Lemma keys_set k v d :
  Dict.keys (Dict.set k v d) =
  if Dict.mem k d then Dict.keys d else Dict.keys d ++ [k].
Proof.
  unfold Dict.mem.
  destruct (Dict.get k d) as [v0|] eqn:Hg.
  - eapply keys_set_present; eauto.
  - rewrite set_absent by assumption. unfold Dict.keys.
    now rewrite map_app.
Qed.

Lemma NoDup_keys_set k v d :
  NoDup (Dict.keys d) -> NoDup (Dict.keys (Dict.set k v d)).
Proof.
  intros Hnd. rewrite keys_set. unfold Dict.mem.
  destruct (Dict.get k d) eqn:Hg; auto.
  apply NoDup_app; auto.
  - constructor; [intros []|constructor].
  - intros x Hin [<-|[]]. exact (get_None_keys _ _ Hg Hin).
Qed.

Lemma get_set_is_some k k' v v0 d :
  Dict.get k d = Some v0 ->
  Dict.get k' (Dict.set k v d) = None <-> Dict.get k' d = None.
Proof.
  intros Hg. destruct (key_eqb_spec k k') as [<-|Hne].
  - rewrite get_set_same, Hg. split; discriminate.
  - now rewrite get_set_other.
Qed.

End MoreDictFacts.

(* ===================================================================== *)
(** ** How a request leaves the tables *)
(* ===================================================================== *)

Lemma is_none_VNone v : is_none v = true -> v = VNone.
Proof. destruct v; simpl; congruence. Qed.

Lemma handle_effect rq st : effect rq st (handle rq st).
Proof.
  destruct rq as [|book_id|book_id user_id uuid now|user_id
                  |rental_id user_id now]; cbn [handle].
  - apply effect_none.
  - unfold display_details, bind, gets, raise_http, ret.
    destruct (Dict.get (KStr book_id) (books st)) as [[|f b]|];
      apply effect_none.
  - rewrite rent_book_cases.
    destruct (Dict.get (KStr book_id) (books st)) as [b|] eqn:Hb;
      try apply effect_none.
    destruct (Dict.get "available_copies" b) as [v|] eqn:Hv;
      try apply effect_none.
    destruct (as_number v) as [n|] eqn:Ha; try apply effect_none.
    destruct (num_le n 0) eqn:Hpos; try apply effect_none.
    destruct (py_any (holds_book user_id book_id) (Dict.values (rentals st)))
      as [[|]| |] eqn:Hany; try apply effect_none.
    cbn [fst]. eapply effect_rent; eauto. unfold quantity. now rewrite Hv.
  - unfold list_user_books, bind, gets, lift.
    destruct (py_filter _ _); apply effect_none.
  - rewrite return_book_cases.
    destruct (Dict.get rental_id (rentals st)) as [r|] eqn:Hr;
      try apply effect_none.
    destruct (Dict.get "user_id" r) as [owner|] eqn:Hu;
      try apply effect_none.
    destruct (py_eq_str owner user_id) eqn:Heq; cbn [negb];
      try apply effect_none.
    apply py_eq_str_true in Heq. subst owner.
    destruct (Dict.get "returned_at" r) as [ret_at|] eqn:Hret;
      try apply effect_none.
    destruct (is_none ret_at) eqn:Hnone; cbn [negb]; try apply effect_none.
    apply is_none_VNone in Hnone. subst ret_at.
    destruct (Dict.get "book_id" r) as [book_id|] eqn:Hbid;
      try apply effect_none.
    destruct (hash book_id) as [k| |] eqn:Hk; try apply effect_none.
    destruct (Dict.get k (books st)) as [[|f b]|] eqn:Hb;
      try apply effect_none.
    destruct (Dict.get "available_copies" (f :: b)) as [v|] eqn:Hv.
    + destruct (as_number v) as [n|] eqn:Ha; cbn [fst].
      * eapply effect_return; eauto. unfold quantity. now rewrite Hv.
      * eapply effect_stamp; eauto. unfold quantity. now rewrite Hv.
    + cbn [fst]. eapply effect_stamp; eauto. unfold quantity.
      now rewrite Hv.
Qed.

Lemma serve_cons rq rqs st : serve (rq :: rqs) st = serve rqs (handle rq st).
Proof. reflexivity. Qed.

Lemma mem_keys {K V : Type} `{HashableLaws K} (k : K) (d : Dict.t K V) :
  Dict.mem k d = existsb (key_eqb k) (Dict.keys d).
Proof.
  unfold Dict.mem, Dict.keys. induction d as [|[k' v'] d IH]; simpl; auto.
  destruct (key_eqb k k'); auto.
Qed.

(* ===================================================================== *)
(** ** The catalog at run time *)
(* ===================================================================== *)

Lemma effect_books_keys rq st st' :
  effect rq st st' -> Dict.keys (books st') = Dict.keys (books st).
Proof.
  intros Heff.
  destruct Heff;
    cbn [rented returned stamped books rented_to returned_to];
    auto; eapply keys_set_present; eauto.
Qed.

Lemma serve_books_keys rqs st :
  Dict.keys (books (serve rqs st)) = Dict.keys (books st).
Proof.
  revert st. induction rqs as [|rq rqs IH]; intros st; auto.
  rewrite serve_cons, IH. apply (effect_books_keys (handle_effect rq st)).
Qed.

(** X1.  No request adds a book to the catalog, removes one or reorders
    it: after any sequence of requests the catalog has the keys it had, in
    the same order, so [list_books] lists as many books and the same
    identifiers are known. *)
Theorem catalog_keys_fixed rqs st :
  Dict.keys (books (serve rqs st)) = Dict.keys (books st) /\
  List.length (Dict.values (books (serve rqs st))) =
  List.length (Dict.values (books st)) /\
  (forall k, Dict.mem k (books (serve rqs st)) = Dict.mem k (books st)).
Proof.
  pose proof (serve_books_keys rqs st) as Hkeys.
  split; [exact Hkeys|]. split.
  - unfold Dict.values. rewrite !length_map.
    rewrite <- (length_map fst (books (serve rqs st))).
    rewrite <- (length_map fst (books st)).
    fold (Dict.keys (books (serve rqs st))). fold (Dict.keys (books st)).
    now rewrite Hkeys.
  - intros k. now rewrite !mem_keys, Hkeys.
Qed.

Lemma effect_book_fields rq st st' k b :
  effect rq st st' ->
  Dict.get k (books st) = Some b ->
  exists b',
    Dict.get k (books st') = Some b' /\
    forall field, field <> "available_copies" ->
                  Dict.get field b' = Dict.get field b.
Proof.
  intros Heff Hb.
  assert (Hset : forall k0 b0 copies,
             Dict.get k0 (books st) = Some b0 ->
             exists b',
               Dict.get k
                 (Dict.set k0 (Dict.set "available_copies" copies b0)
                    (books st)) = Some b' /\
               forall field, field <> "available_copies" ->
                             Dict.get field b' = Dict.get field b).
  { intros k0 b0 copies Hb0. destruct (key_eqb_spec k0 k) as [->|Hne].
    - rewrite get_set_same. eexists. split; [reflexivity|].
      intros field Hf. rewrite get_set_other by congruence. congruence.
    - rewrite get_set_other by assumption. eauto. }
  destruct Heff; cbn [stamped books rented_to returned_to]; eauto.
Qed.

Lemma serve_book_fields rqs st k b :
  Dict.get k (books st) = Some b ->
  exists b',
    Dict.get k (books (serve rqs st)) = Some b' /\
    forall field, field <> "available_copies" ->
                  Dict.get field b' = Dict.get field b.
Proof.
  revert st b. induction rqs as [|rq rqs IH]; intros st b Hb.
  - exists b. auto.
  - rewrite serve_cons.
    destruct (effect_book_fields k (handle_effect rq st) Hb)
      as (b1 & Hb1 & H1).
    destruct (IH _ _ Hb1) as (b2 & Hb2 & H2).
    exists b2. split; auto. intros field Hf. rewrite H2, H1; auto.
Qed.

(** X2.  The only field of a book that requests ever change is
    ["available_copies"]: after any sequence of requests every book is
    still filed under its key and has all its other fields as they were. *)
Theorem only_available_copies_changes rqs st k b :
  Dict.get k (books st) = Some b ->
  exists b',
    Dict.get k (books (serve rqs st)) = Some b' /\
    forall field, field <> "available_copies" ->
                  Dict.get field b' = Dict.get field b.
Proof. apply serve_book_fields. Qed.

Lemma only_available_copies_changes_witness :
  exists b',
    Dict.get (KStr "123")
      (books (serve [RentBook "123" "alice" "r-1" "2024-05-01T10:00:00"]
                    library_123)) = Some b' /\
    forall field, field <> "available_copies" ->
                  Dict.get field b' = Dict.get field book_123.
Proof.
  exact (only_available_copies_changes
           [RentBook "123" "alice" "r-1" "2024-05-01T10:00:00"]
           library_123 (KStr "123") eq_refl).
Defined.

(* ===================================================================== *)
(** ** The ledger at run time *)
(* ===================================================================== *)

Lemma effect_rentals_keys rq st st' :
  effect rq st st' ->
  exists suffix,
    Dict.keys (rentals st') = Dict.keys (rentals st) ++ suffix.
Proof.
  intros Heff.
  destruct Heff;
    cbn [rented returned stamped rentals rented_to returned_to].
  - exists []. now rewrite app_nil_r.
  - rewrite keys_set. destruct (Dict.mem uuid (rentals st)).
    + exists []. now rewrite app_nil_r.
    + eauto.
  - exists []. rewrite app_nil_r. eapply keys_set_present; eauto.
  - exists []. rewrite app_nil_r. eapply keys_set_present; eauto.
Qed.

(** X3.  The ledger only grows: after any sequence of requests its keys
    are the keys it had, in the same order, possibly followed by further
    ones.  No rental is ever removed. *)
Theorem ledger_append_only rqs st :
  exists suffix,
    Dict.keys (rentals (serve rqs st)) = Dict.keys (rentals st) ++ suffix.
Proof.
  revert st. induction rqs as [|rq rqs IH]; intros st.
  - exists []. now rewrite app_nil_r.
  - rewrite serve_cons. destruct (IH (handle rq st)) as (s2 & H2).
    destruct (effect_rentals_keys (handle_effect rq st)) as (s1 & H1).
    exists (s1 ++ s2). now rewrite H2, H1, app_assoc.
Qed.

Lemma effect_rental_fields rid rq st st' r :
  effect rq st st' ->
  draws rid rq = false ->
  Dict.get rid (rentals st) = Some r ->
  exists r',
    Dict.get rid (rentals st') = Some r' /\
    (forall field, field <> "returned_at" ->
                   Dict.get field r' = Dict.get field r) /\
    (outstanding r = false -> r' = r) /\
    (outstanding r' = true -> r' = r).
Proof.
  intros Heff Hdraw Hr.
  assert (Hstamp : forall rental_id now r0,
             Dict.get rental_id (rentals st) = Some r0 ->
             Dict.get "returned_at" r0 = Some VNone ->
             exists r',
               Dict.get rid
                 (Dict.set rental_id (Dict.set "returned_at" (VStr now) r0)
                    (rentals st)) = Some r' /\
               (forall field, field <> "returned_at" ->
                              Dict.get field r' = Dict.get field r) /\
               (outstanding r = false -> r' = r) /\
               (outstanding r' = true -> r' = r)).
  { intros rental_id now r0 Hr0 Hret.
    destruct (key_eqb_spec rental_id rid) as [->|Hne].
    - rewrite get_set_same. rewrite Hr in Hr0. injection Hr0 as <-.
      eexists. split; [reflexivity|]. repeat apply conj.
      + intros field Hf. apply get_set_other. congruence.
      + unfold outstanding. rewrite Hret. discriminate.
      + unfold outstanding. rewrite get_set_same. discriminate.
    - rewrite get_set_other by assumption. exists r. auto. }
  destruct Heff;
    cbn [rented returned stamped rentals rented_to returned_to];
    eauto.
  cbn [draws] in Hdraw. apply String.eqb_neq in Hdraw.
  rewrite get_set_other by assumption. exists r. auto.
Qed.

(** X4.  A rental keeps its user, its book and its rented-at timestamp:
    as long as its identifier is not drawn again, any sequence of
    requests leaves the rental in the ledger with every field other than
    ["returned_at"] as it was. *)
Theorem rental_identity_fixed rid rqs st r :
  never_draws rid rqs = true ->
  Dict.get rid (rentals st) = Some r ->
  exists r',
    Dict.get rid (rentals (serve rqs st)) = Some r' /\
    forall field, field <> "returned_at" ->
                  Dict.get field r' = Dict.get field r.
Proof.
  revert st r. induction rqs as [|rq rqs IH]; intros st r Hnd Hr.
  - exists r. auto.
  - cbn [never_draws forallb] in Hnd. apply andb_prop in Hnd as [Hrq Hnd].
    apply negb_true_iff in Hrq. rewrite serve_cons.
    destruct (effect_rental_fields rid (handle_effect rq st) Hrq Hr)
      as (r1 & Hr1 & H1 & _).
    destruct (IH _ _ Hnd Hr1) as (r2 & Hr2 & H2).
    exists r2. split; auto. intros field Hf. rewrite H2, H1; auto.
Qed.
------------------------------------
▸ **Work required**
A complete answer gives every line of the data that includes "Hret".

▸ **The answer**
    destruct (Dict.get "returned_at" r) as [ret_at|] eqn:Hret;
  { intros rental_id now r0 Hr0 Hret.
      + unfold outstanding. rewrite Hret. discriminate.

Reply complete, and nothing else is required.